Data udienza 21 dicembre 2022

Il Tribunale di Tivoli

riunito in camera di consiglio nelle persone dei signori Magistrati:

dr.ssa Francesca Coccoli – Presidente rel. est.

dr. Francesco Lupia – Giudice

dr.ssa Rosa Maria Bova – Giudice

nella causa iscritta al n. …/2017 del ruolo generale delle controversie civili, pendente:

tra

S.V., nata il (…);

rappresentata e difesa dall’avv. …

attrice

e

S.P.F., nato il (…);

rappresentato e difeso dall’avv. …

convenuto

avente ad oggetto: impugnazione di testamento.

Svolgimento del processo – Motivi della decisione

Con citazione ritualmente notificata V.S. conveniva in giudizio P.F.S..

Esponeva che in data 3 dicembre 2014 era stato pubblicato dal Notaio L.C. il testamento olografo di R.S., madre delle odierne parti in causa, deceduta il 19 novembre 2014, recante la data del 5 settembre 2008, con il quale la de cuius aveva disposto della propria quota di proprietà di un terzo dell’appartamento in P. S., via G. G. 23, in favore del figlio P.F.S..

Tanto premesso e deducendo che già al momento della stesura del testamento R.S. si trovasse in stato di incapacità naturale a causa dell’insorgenza di una serie di malattie manifestate sin dal 2005, concludeva chiedendo volersi:

“In via preliminare:

1) Dichiarare aperta la successione della sig.ra R.S. alla data del decesso e la qualità di eredi legittimi a legittimari della sig.ra V.S. e del Sig. P.F.S.;

2) Per le ragioni indicate in premesse, sempre in via preliminare, accertare e dichiarare la nullità e/o inefficacia, ovvero comunque annullare, il testamento olografo della sig.ra R.S. datato 05/09/2008 pubblicato in data (…) presso il Notaio dr. L.C. Repertorio n. (…) Raccolta n. (…); in subordine, ridurre, ex art. 554 c.c., le disposizioni di tale testamento, in quanto lesive della quota legittima riservata alla figlia V.S., procedendo conseguentemente alla formazione delle quote ereditarie e legittime in applicazione delle norme di legge.

In via principale:

3) Procedere allo scioglimento della comunione ereditaria, conseguentemente alla formazione delle due quote ereditarie, e disporre la divisione in relazione alle singole quote e, in caso di ravvisata non materiale divisibilità degli immobili, ordinare la vendita all’incanto con formazione successiva di separate masse liquide da ripartire fra i singoli coeredi;

4) Porre ogni spesa di divisione a carico del sig.
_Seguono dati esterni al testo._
(** The databases after each pass. *)
Definition pass_db (client : Client) (db : DB) : DB :=
  (Processor.process_with sample_arbitrator false client db).2.

(** The database after the first good pass, evaluated once. *)
Definition w_first : DB := pass_db sample_client empty_db.
Definition w_first_value : DB := Eval vm_compute in w_first.

Lemma w_first_run :
  Processor.process_with sample_arbitrator false sample_client empty_db = (Ok tt, w_first_value).
Proof. vm_cast_no_check (eq_refl (Ok tt, w_first_value)). Qed.

Lemma w_first_eq : w_first = w_first_value.
Proof. unfold w_first, pass_db. by rewrite w_first_run. Qed.

Lemma w_good_passes : good_passes sample_arbitrator false 2 w_passes empty_db.
Proof.
  apply good_unconnected. apply good_next.
  { apply (sample_good_pass _ (pb.MkProcessedTick 0 151) 10); [vm_compute; reflexivity..|lia|].
    vm_compute. reflexivity. }
  change (Processor.process_with _ _ _ _).2 with w_first. rewrite w_first_eq. apply good_later.
  { vm_compute. discriminate. }
  apply good_next; [|apply good_done].
  apply (sample_good_pass _ (pb.MkProcessedTick 10 151) 11); [vm_compute; reflexivity..|lia|].
  vm_compute. reflexivity.
Qed.

Lemma run_progress_witness :
  ∃ a, represents (contents (Processor.run sample_arbitrator false w_passes empty_db)) a ∧
       archive_ok a ∧ 2 ≤ last_number a.
Proof.
  exact (run_progress sample_arbitrator false 2 w_passes empty_db eq_refl eq_refl w_passes_reports
    w_passes_answers w_good_passes).
Defined.

Lemma good_pass_advances_witness :
  ∃ info db', Client_GetTickInfo sample_client = Ok info ∧
    Processor.process_with sample_arbitrator false sample_client empty_db = (Ok tt, db') ∧
    let a' := update_status (last_tick info empty_archive)
      (next_tick info (last_tick info empty_archive)) empty_archive in
    represents (contents db') a' ∧ last_number empty_archive < last_number a'.
Proof.
  apply (good_pass_advances sample_arbitrator false w_passes sample_client empty_db empty_archive).
  - exact w_passes_reports.
  - unfold w_passes. set_solver.
  - exact (running_empty w_passes empty_db eq_refl eq_refl).
  - apply (sample_good_pass _ (pb.MkProcessedTick 0 151) 10); [vm_compute; reflexivity..|lia|].
    vm_compute. reflexivity.
Defined.

Lemma run_archives_witness :
  ∃ a, represents (contents (Processor.run sample_arbitrator false w_passes empty_db)) a ∧
    archive_ok a ∧ ∀ e t, processed_in a e t →
      archived (contents (Processor.run sample_arbitrator false w_passes empty_db)) t.
Proof.
  exact (run_archives sample_arbitrator false w_passes empty_db eq_refl eq_refl w_passes_reports
    w_passes_answers).
Defined.

Lemma ValidateTick_archives_witness :
  ∃ c db1, Validator.check sample_client sample_arbitrator 10 false empty_db = (Ok c, db1) ∧
    tick_stored (contents
      (Validator.ValidateTick sample_client sample_arbitrator 10 10 false empty_db).2) 10 c.
Proof.
  apply (ValidateTick_archives sample_client sample_arbitrator 10 10 false empty_db tt).
  apply run_pair. vm_compute. reflexivity.
Defined.

(** ** From the start of the process *)
Definition w_config : Main.config := Main.MkConfig false
  (match Identity_FromPubKey sample_arbitrator false with Ok id => id | _ => "" end) true.

Definition w_main : DB := (Main.run_main w_config (Ok w_passes) empty_db).2.

Definition w_main_value : DB := Eval vm_compute in w_main.

Lemma w_main_eq : w_main = w_main_value.
Proof. vm_cast_no_check (eq_refl w_main_value). Qed.

(** It does process ticks. *)
Example w_main_summary : (GetLastProcessedTick w_main).1 = Ok (pb.MkProcessedTick 11 151).
Proof. rewrite w_main_eq. vm_compute. reflexivity. Qed.

Lemma run_main_well_typed_witness : well_typed (contents w_main).
Proof.
  exact (run_main_well_typed w_config (Ok w_passes) empty_db (map_Forall_empty _)).
Defined.

Lemma run_main_getters_answer_witness : getters_answer (contents w_main).
Proof. exact (run_main_getters_answer w_config (Ok w_passes) empty_db eq_refl). Defined.

(** A second start keeps the tick data of the first. *)
Lemma run_main_keeps_witness :
  match contents w_main !! tickDataKey 10 with
  | Some v => ∃ v', contents (Main.run_main w_config (Ok w_passes) w_main).2 !! tickDataKey 10 =
      Some v' ∧ (v' = v ∨ typed_entry (tickDataKey 10) v')
  | None => False
  end.
Proof.
  destruct (contents w_main !! tickDataKey 10) as [v|] eqn:E.
  - apply (run_main_keeps w_config (Ok w_passes) w_main (tickDataKey 10) v E).
    unfold erasable. change (key_kind (tickDataKey 10)) with (Some Keys.TickData).
    by intros [[=]|[=]].
  - revert E. rewrite w_main_eq. vm_compute. discriminate.
Defined.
P.F.S.;

5) Disporre a carico del sig. S. l’obbligo di pagamento a favore della sig.ra V.S. delle spese funebri sostenute dalla medesima per la defunta R.S. per un totale di Euro 3.850,00, condannando il convenuto alla refusione di una somma in proporzione alla sua quota ereditaria;

6) Emettere ogni altro provvedimento ritenuto opportuno e consequenziale. In ogni caso:

7) Condannare il sig. P.F.S. al pagamento in favore della sig.ra V.S. della somma di Euro 300,00 mensili, o in quella diversa somma, maggiore o minore, ritenuta equa dal Giudice, per il periodo di tempo in cui il sig. P.F.S. ha occupato in maniera esclusiva ed indebita la quota di proprietà della sig.ra V.S. relativa all’immobile sito in P. S. (R.) in via G. G. n. 23 e del locale cantina ad esso adiacente, decorrente dalla morte della sig.ra R.S. e fino all’effettiva occupazione de medesimi.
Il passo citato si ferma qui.